Skoltech’s iMolecule group has created an artificial intelligence-driven solution that employs data on the structure of RNA or DNA molecules to detect sites on them where possible drug candidates could interact. Drug companies can find novel treatments—including antiviral agents—far more quickly and efficiently if they are aware of these binding sites.
The gray shapes are different spatial configurations of the same RNA sequence of HIV, which is targeted by antiviral medications, such as the compounds shown as stick-and ball skeletons. A neural network presented by Skoltech researchers predicts binding sites as purple spheres, which visibly coincide with the true binding sites highlighted as areas shaded in blue, orange, cyan, etc. Image Credit: Igor Kozlovskii, Petr Popov/Nucleic Acid Research: Genomics and Bioinformatics.

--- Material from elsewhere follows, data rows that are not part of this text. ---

(* ===== verification/SdkRunner.v ===== *)
(** * Runners written as async functions

    crates/mutsuki-runtime-sdk/src/lib.rs.  A plugin author writes a runner as
    an async function that calls other tasks and awaits them.  The adapter keeps
    the suspended function of every task: one run of the task polls it once, and
    a function that waits for a child is turned into a result with the status
    Waiting, the child to submit and the await.

    The author's function is a program: it returns, awaits one call after the
    other, or awaits something that is not a call.  What the client says about
    the outcome of a task is an input of every run.  Wakers do nothing here
    ([noop_waker]); functions that await several calls at once are left out. *)

From S2P Require Import Prelude Contracts RunnerContracts BatchContracts PluginContracts HostErrors DemoJson.

Definition ERR_RUNNER_AWAITABLE_UNSUPPORTED : string := "runner.awaitable_unsupported".

(** ** Calls *)

Section Calls.
Context `{SJ : SerdeJson}.

(** [AsyncRunnerContext]; the counter of the calls and the slot of the pending
    await are kept beside it. *)
Record AsyncRunnerContext : Type := MkAsyncRunnerContext {
  ax_parent_task_id : string;
  ax_current_runner_id : string;
  ax_trace_id : option TraceId;
  ax_correlation_id : option string;
  ax_allow_self_call : bool
}.
(* ===== verification/SdkPlugin.v ===== *)
(** * Plugins and clients behind the native ABI

    crates/mutsuki-runtime-sdk/src/abi/ (guests, dispatch of callbacks, clients
    of the host, call results) and plugin.rs, and the typed clients of
    crates/mutsuki-runtime-host/src/abi_transport.rs and clients/.

    A trait object of the resource and task gateways is a record of its methods
    over the state they share.  A call is bytes both ways: the theorems show that
    a call through the binary codec is the call without it.  Text written by
    derived [Debug] and by serde_json is a parameter ([AbiText]). *)

From Stdlib Require Import Strings.String.
From S2P Require Import Prelude Contracts RunnerContracts BatchContracts PluginContracts DemoJson Registry RuntimeState RuntimeTasks WireBytes WireProtocol MsgPack WireFrame WireOperations WireBinary WireJsonl HostErrors ResolverPlugins HostActor.

(** ** Gateways *)

Section Gateways.
Context `{SJ : !SerdeJson}.
Implicit Types S : Type.

(** [dyn ResourcePlanGateway] *)
Record ResourcePlanGateway S : Type := MkResourcePlanGateway {
  gw_collect_read_plan : ReadPlan → M S (RuntimeResult (list byte));
  gw_snapshot_read_plan : ReadPlan → string → string → M S (RuntimeResult SnapshotDescriptor);
  gw_open_stream_plan : ReadPlan → M S (RuntimeResult StreamPlan);
  gw_execute_export_plan : ExportPlan → M S (RuntimeResult PlanReceipt);
  gw_commit_write_plan : WritePlan → list byte → M S (RuntimeResult PlanReceipt);
  gw_execute_command_plan : CommandPlan → M S (RuntimeResult PlanReceipt);
  gw_execute_command_batch : CommandBatch → M S (RuntimeResult (list PlanReceipt));
  gw_execute_saga_plan : SagaPlan → M S (RuntimeResult (list PlanReceipt))
}.
#[global] Arguments MkResourcePlanGateway {S}.
#[global] Arguments gw_collect_read_plan {S}.
#[global] Arguments gw_snapshot_read_plan {S}.
#[global] Arguments gw_open_stream_plan {S}.
#[global] Arguments gw_execute_export_plan {S}.
#[global] Arguments gw_commit_write_plan {S}.
#[global] Arguments gw_execute_command_plan {S}.
#[global] Arguments gw_execute_command_batch {S}.
#[global] Arguments gw_execute_saga_plan {S}.

(** [dyn ResourceProviderGateway] *)
Record ResourceProviderGateway S : Type := MkResourceProviderGateway {
  gw_plans : ResourcePlanGateway S;
  gw_create_blob_resource : string → list byte → M S (RuntimeResult ResourceRef);
  gw_create_cow_state_resource : string → string → list byte → M S (RuntimeResult ResourceRef);
  gw_create_capability_resource : string → string → M S (RuntimeResult ResourceRef)
}.
#[global] Arguments MkResourceProviderGateway {S}.
#[global] Arguments gw_plans {S}.
#[global] Arguments gw_create_blob_resource {S}.
#[global] Arguments gw_create_cow_state_resource {S}.
#[global] Arguments gw_create_capability_resource {S}.

(** [dyn TaskSubmitter] *)
Record TaskSubmitter S : Type := MkTaskSubmitter {
  ts_submit_batch : TaskBatch → M S (RuntimeResult (list TaskHandle));
  ts_cancel_task : TaskHandle → M S (RuntimeResult unit);
  ts_task_outcome : TaskHandle → M S (RuntimeResult (option TaskOutcome))
}.
#[global] Arguments MkTaskSubmitter {S}.
#[global] Arguments ts_submit_batch {S}.
#[global] Arguments ts_cancel_task {S}.
#[global] Arguments ts_task_outcome {S}.

(** [TypedRequestTransport::request] *)
Definition TypedRequest S : Type := ∀ opcode, request_type opcode → M S (RuntimeResult (response_type opcode)).

(** The clients that turn calls into requests: [TransportResourceProvider] names
    its provider, the clients of the host leave the route to it. *)
Definition transport_plans {S} (request : TypedRequest S) (provider_id : option string) : ResourcePlanGateway S := {|
  gw_collect_read_plan plan := request OpResourceReadCollect (MkCollectReadPlanRequest provider_id plan);
  gw_snapshot_read_plan plan kind_id schema :=
    request OpResourceReadSnapshot (MkSnapshotReadPlanRequest provider_id plan kind_id schema);
  gw_open_stream_plan plan := request OpResourceStreamOpen (MkOpenStreamPlanRequest provider_id plan);
  gw_execute_export_plan plan := request OpResourceExport (MkExportPlanRequest provider_id plan);
  gw_commit_write_plan plan bytes := request OpResourceWriteCommit (MkCommitWritePlanRequest provider_id plan bytes);
  gw_execute_command_plan plan := request OpResourceCommand (MkCommandPlanRequest provider_id plan);
  gw_execute_command_batch batch := request OpResourceCommandBatch (MkCommandBatchRequest provider_id batch);
  gw_execute_saga_plan saga := request OpResourceSaga (MkSagaPlanRequest provider_id saga)
|}.

Definition TransportResourceProvider {S} (request : TypedRequest S) (provider_id : string) : ResourceProviderGateway S := {|
  gw_plans := transport_plans request (Some provider_id);
  gw_create_blob_resource schema bytes := request OpResourceCreateBlob (MkCreateBlobRequest (Some provider_id) schema bytes);
  gw_create_cow_state_resource kind_id schema bytes :=
    request OpResourceCreateCowState (MkCreateCowStateRequest (Some provider_id) kind_id schema bytes);
  gw_create_capability_resource kind_id schema :=
    request OpResourceCreateCapability (MkCreateCapabilityRequest (Some provider_id) kind_id schema)
|}.

(** [AbiResourceClient] and [AbiTaskClient] *)
Definition AbiResourceClient {S} (request : TypedRequest S) : ResourcePlanGateway S := transport_plans request None.
Definition AbiTaskClient {S} (request : TypedRequest S) : TaskSubmitter S := {|
  ts_submit_batch batch := request OpTaskSubmitBatch (MkSubmitTaskBatchRequest batch);
  ts_cancel_task handle := request OpTaskCancel (MkCancelTaskRequest handle);
  ts_task_outcome handle := request OpTaskOutcome (MkTaskOutcomeRequest handle)
|}.

(** [TransportRunner] *)
Definition transport_run_batch {S} (request : TypedRequest S) (descriptor : RunnerDescriptor) (ctx : RunnerContext)
    (batch : WorkBatch) : M S (RuntimeResult CompletionBatch) :=
  if decide (l_lease_id <$> wb_task_leases batch = rc_task_lease_ids ctx) then
    request OpRunnerRunBatch (MkRunBatchRequest (d_runner_id descriptor) ctx batch)
  else ret (Err (runtime_error ERR_TASK_CLAIM_CONFLICT "abi.runner" ("runner.run_batch." +:+ wb_batch_id batch))).
Definition transport_cancel {S} (request : TypedRequest S) (descriptor : RunnerDescriptor) (invocation_id : string) :
    M S (RuntimeResult unit) := request OpRunnerCancel (MkCancelRunnerRequest (d_runner_id descriptor) invocation_id).
Definition transport_dispose {S} (request : TypedRequest S) (descriptor : RunnerDescriptor) : M S (RuntimeResult unit) :=
  request OpRunnerDispose (MkDisposeRunnerRequest (d_runner_id descriptor)).

(** ** Local clients (clients/local.rs) *)

Definition LocalResourceClient (S : Type) : Type := gmap string (ResourceProviderGateway S).

Definition local_provider {S} (self : LocalResourceClient S) (provider_id : string) {A}
    (call : ResourcePlanGateway S → M S (RuntimeResult A)) : M S (RuntimeResult A) :=
  match self !! provider_id with
  | Some provider => call (gw_plans provider)
  | None => ret (Err (resource_provider_missing provider_id))
  end.

Definition local_commands {S} (self : LocalResourceClient S) (commands : list CommandPlan) {A}
    (call : ResourcePlanGateway S → M S (RuntimeResult A)) : M S (RuntimeResult A) :=
  match single_command_provider commands with
  | Ok provider_id => local_provider self provider_id call
  | Err error => ret (Err error)
  end.

Definition local_plans {S} (self : LocalResourceClient S) : ResourcePlanGateway S := {|
  gw_collect_read_plan plan := local_provider self (rr_provider_id (rp_resource plan)) (λ p, gw_collect_read_plan p plan);
  gw_snapshot_read_plan plan kind_id schema :=
    local_provider self (rr_provider_id (rp_resource plan)) (λ p, gw_snapshot_read_plan p plan kind_id schema);
  gw_open_stream_plan plan := local_provider self (rr_provider_id (rp_resource plan)) (λ p, gw_open_stream_plan p plan);
  gw_execute_export_plan plan := local_provider self (rr_provider_id (xp_resource plan)) (λ p, gw_execute_export_plan p plan);
  gw_commit_write_plan plan bytes :=
    local_provider self (rr_provider_id (wp_resource plan)) (λ p, gw_commit_write_plan p plan bytes);
  gw_execute_command_plan plan := local_provider self (rr_provider_id (cp_capability plan)) (λ p, gw_execute_command_plan p plan);
  gw_execute_command_batch batch := local_commands self (cmb_commands batch) (λ p, gw_execute_command_batch p batch);
  gw_execute_saga_plan saga := local_commands self (sg_steps saga ++ sg_compensations saga) (λ p, gw_execute_saga_plan p saga)
|}.
End Gateways.

(** [LocalTaskClient]: the core runtime itself *)
Definition LocalTaskClient `{RA : RunnerApi} : TaskSubmitter CoreRuntime := {|
  ts_submit_batch := submit_batch;
  ts_cancel_task := cancel_task_handle;
  ts_task_outcome handle core := Some (task_outcome core (h_task_id handle), core)
|}.

(** ** Results of calls (abi/types.rs)

    A buffer is a pointer, or the memory it points to, and a length. *)

Definition ABI_V2_BRIDGE_ID : string := "mutsuki.bridge.abi.binary.v2".
Definition ABI_V2_TRANSPORT_VERSION : N := 2.

Record AbiBuffer : Type := MkAbiBuffer { ab_ptr : option (list byte); ab_len : N }.

Definition AbiBuffer_empty : AbiBuffer := MkAbiBuffer None 0.
Definition AbiBuffer_from_bytes (bytes : list byte) : AbiBuffer :=
  if bool_decide (bytes = []) then AbiBuffer_empty else MkAbiBuffer (Some bytes) (len bytes).
Definition as_slice (self : AbiBuffer) : list byte :=
  if decide (ab_len self = 0%N) then [] else take (N.to_nat (ab_len self)) (default [] (ab_ptr self)).

Record AbiCallResult : Type := MkAbiCallResult { acr_status : Z; acr_payload : AbiBuffer }.
Definition AbiCallResult_ok (bytes : list byte) : AbiCallResult := MkAbiCallResult 0 (AbiBuffer_from_bytes bytes).
Definition AbiCallResult_failed (bytes : list byte) : AbiCallResult := MkAbiCallResult 1 (AbiBuffer_from_bytes bytes).

Definition abi_contract_failure {A} (route detail : string) : RuntimeResult A :=
  Err (runtime_error ERR_RUNTIME_HOST_FAILED detail route).

Definition valid_buffer (buffer : AbiBuffer) : bool :=
  (bool_decide (ab_len buffer = 0%N) && bool_decide (ab_ptr buffer = None)) ||
  (bool_decide (0 < ab_len buffer)%N && bool_decide (ab_ptr buffer ≠ None)).

(** [release] says whether the callback is there; the buffer it is called with
    comes second. *)
Definition consume_call_result (result : AbiCallResult) (release : bool) (route : string) :
    RuntimeResult (bool * list byte) * option AbiBuffer :=
  let payload := acr_payload result in
  if negb (valid_buffer payload) then (abi_contract_failure route "invalid payload pointer/length pair", None)
  else if bool_decide (0 < ab_len payload)%N && negb release then
    (abi_contract_failure route "non-empty payload is missing its release callback", None)
  else
    let bytes := as_slice payload in
    (if decide (acr_status result = 0%Z) then Ok (true, bytes)
     else if decide (acr_status result = 1%Z) then Ok (false, bytes)
     else abi_contract_failure route "invalid ABI callback status",
     if release && bool_decide (0 < ab_len payload)%N then Some payload else None).
(** * cuppa: [build_with_location.base]

    A shallow embedding of [src/cuppa/build_with_location.py] and the
    properties of its dependency classes: option registration, location
    resolution, configuration assembly in [create], the constructor, and the
    per-variant object and library caches of [build_library_from_source]. *)

From Stdlib Require Import Ascii.
From stdpp Require Import gmap strings list fin_maps pretty.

The new method is also more precise than previous methods since it takes into consideration how a nucleic acid molecule’s shape affects which binding sites are visible. The research was published in the journal Nucleic Acid Research: Genomics and Bioinformatics.
Most drugs target proteins and pharmacologists have generally seen RNA as just a mediator between DNA—human genome and—the functional proteins it encodes. While around 85% of the genome is translated into RNAs, only a tiny percentage of those RNAs encode proteins.
Noncoding RNAs, on the other hand, fold into different forms called conformations to activate or inactivate certain genes or perform other functions. While noncoding activities can also have a pathogenic dimension, RNA and possibly DNA sequences are becoming more widely recognized as potential drug targets.
Nucleic acids—DNA and RNA—can participate in signaling, for example, and we could target that or any other process they are involved in. This could be a promising strategy for undruggable protein targets, for example, disordered proteins or proteins that lack convenient binding sites. And then there’s also pathogenic RNA foreign to the body, for example in viruses, such as SARS-CoV-2 or HIV.”
Petr Popov, Assistant Professor, Skolkovo Institute of Science and Technology
Petr Popov is the principal investigator of the study.
Pharmacologists need techniques for screening enormous libraries of chemical compounds to identify which of them interact with nucleic acids and where the specific binding sites are to unlock the possibilities of all those potential therapeutic targets.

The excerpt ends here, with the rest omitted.